TO DO: Below are some records; quote exactly the lines from the one that contains "match v with" through the one that contains "(r : Result", inclusive, and no others.

-- Opening Marker --

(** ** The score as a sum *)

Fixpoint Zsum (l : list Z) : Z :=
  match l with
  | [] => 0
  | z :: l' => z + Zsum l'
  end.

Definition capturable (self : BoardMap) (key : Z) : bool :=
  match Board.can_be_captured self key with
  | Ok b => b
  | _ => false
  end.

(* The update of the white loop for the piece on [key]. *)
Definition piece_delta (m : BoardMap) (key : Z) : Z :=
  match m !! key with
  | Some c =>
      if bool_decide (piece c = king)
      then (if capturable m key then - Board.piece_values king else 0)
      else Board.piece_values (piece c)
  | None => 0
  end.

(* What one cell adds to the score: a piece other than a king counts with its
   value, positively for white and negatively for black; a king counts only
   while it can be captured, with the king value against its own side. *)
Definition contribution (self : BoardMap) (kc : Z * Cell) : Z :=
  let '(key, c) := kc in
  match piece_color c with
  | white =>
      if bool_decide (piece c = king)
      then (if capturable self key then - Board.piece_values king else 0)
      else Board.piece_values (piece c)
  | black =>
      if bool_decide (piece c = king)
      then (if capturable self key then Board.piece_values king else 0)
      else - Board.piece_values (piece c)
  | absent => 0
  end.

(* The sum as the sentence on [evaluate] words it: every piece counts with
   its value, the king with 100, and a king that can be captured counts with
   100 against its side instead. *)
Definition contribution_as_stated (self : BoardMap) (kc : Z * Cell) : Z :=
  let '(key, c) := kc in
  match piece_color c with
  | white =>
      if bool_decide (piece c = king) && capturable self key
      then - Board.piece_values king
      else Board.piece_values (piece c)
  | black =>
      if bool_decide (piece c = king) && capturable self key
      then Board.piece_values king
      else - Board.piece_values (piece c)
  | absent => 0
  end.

-- Closing Marker --
-- Opening Marker --

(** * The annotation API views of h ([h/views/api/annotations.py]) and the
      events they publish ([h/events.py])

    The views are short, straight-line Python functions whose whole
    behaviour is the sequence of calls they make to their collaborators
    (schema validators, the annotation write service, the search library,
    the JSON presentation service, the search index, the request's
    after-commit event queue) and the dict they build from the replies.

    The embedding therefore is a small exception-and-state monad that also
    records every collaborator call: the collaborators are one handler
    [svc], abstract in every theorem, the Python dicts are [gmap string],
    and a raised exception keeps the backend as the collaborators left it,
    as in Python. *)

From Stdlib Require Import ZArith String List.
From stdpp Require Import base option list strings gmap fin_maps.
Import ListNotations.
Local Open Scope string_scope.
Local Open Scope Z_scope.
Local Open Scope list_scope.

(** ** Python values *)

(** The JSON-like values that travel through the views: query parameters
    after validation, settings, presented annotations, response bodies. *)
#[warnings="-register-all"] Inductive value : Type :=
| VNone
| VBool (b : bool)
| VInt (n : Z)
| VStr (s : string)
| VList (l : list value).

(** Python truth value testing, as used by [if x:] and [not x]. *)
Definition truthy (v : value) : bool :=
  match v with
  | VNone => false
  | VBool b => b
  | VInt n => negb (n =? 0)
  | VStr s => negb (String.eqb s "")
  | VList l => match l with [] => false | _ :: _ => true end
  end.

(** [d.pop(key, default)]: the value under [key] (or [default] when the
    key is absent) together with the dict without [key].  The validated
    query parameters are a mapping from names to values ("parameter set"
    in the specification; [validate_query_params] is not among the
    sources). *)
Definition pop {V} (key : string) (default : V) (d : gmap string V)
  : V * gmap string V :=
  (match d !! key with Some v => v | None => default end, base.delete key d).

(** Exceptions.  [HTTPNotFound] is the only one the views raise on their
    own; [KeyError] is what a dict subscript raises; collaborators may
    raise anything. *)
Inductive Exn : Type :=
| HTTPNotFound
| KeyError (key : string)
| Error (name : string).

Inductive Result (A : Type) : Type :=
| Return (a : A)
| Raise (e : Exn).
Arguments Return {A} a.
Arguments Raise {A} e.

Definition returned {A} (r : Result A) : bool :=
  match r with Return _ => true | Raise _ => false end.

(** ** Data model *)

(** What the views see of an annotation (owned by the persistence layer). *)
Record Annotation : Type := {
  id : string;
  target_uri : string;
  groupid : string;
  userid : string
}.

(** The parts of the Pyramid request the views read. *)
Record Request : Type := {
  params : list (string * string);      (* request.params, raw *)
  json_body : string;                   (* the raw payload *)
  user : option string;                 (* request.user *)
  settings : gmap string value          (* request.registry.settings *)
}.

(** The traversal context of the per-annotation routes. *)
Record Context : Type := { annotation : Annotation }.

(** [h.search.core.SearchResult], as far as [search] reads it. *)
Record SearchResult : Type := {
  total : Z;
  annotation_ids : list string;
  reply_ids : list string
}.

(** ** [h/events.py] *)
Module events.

-- Closing Marker --

RESPONSE BELOW:
  match v with
  | VNone => false
  | VBool b => b
  | VInt n => negb (n =? 0)
  | VStr s => negb (String.eqb s "")
  | VList l => match l with [] => false | _ :: _ => true end
  end.

(** [d.pop(key, default)]: the value under [key] (or [default] when the
    key is absent) together with the dict without [key].  The validated
    query parameters are a mapping from names to values ("parameter set"
    in the specification; [validate_query_params] is not among the
    sources). *)
Definition pop {V} (key : string) (default : V) (d : gmap string V)
  : V * gmap string V :=
  (match d !! key with Some v => v | None => default end, base.delete key d).

(** Exceptions.  [HTTPNotFound] is the only one the views raise on their
    own; [KeyError] is what a dict subscript raises; collaborators may
    raise anything. *)
Inductive Exn : Type :=
| HTTPNotFound
| KeyError (key : string)
| Error (name : string).

Inductive Result (A : Type) : Type :=
| Return (a : A)
| Raise (e : Exn).
Arguments Return {A} a.
Arguments Raise {A} e.

Definition returned {A} (r : Result A) : bool :=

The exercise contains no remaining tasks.